(Task prompt):
From the entries that follow, reproduce exactly and only the lines from the line with "Lemma kernel_wf_linked e" to the line with "(** ** The directory of a store *)", endpoints included.

==== Material supplied ====

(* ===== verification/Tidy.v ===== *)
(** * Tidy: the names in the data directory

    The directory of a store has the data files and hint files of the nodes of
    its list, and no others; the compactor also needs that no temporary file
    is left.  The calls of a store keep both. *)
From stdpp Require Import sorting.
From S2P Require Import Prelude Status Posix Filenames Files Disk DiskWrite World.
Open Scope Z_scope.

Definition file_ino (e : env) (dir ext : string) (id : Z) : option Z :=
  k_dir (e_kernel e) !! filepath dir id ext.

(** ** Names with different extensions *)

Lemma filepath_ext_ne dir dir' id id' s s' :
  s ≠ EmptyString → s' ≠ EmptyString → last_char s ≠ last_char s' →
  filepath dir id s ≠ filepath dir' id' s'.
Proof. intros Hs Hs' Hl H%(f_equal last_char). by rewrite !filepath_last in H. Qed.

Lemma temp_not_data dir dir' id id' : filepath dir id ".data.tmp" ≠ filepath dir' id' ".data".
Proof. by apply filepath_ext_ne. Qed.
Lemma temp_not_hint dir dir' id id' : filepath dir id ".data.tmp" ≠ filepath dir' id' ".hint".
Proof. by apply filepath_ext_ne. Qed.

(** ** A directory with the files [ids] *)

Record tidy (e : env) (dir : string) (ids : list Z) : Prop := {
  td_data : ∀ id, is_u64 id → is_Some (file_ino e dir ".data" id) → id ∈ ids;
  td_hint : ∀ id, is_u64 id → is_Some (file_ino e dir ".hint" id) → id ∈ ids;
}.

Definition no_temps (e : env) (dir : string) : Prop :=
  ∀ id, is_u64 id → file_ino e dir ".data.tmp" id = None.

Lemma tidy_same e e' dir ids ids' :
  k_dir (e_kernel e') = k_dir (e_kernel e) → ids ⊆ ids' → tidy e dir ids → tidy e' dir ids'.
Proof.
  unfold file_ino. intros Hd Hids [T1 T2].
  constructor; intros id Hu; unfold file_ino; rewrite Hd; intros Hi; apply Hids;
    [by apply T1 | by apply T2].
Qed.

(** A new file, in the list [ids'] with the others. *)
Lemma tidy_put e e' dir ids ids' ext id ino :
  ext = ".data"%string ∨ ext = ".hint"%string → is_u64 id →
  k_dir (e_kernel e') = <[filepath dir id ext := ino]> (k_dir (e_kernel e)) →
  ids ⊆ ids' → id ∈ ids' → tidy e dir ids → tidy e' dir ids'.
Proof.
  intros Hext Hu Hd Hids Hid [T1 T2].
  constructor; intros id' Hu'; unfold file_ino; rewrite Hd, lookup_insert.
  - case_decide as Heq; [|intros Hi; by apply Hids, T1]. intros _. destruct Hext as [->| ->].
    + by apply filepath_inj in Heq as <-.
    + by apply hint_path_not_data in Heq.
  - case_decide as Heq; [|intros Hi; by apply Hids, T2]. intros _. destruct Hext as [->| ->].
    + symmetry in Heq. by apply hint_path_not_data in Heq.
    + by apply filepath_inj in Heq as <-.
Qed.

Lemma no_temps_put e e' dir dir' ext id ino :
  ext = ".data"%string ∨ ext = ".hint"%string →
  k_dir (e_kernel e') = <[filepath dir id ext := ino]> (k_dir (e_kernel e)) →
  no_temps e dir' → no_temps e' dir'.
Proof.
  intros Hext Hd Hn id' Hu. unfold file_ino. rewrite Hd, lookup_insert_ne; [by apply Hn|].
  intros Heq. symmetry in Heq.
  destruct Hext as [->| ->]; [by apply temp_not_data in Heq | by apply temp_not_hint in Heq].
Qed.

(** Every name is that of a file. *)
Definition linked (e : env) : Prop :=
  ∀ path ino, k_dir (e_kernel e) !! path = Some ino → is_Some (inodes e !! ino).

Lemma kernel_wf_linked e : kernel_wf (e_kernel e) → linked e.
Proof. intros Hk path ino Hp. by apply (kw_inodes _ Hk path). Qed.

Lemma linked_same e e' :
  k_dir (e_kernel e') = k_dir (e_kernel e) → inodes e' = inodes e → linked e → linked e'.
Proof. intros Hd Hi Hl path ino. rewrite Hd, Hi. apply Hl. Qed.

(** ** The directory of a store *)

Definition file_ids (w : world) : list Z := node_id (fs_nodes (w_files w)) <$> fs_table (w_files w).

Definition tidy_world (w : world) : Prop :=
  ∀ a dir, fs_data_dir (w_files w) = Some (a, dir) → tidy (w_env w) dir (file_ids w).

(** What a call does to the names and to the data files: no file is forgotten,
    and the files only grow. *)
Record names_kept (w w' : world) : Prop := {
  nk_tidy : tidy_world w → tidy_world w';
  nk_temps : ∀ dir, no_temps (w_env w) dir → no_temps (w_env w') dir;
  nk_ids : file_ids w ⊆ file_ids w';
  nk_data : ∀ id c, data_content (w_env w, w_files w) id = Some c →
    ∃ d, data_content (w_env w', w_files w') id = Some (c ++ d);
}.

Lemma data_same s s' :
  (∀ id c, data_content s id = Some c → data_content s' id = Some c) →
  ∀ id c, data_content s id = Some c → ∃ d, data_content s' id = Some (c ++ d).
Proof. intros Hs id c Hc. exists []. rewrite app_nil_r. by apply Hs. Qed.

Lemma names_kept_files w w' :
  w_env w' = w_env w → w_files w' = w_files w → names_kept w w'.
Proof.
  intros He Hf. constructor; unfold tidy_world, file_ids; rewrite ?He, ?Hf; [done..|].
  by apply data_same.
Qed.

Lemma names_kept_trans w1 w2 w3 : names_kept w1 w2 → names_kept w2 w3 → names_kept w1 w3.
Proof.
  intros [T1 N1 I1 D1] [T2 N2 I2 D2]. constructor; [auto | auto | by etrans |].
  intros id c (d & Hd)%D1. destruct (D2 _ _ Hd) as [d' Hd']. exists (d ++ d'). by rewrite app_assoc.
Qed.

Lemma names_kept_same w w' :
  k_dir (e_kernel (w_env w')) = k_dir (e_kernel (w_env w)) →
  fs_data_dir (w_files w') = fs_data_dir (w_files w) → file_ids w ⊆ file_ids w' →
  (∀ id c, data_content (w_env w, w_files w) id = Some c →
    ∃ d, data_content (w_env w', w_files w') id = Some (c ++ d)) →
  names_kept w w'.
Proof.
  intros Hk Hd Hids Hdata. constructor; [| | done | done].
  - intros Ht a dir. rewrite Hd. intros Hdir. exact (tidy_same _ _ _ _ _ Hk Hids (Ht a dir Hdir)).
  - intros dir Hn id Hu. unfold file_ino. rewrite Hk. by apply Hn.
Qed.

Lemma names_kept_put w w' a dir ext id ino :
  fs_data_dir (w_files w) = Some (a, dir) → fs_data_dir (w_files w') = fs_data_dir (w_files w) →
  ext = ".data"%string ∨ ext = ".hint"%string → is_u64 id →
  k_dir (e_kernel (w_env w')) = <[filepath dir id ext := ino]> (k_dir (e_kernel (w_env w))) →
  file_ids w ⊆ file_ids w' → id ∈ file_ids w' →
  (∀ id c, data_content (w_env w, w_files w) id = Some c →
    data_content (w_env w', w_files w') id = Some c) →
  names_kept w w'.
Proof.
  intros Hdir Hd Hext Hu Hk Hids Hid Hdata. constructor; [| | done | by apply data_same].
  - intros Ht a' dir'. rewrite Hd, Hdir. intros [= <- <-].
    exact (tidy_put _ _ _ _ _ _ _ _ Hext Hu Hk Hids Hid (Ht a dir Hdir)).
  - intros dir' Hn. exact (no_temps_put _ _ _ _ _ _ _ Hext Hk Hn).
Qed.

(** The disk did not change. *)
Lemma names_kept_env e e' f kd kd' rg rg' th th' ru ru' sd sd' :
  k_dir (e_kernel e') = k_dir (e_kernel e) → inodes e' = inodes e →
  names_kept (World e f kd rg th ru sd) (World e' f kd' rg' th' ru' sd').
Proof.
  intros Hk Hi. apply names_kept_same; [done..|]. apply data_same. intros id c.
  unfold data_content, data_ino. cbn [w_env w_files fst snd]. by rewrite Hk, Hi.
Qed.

====

(Answer box):
Lemma kernel_wf_linked e : kernel_wf (e_kernel e) → linked e.
Proof. intros Hk path ino Hp. by apply (kw_inodes _ Hk path). Qed.

Lemma linked_same e e' :
  k_dir (e_kernel e') = k_dir (e_kernel e) → inodes e' = inodes e → linked e → linked e'.
Proof. intros Hd Hi Hl path ino. rewrite Hd, Hi. apply Hl. Qed.

(** ** The directory of a store *)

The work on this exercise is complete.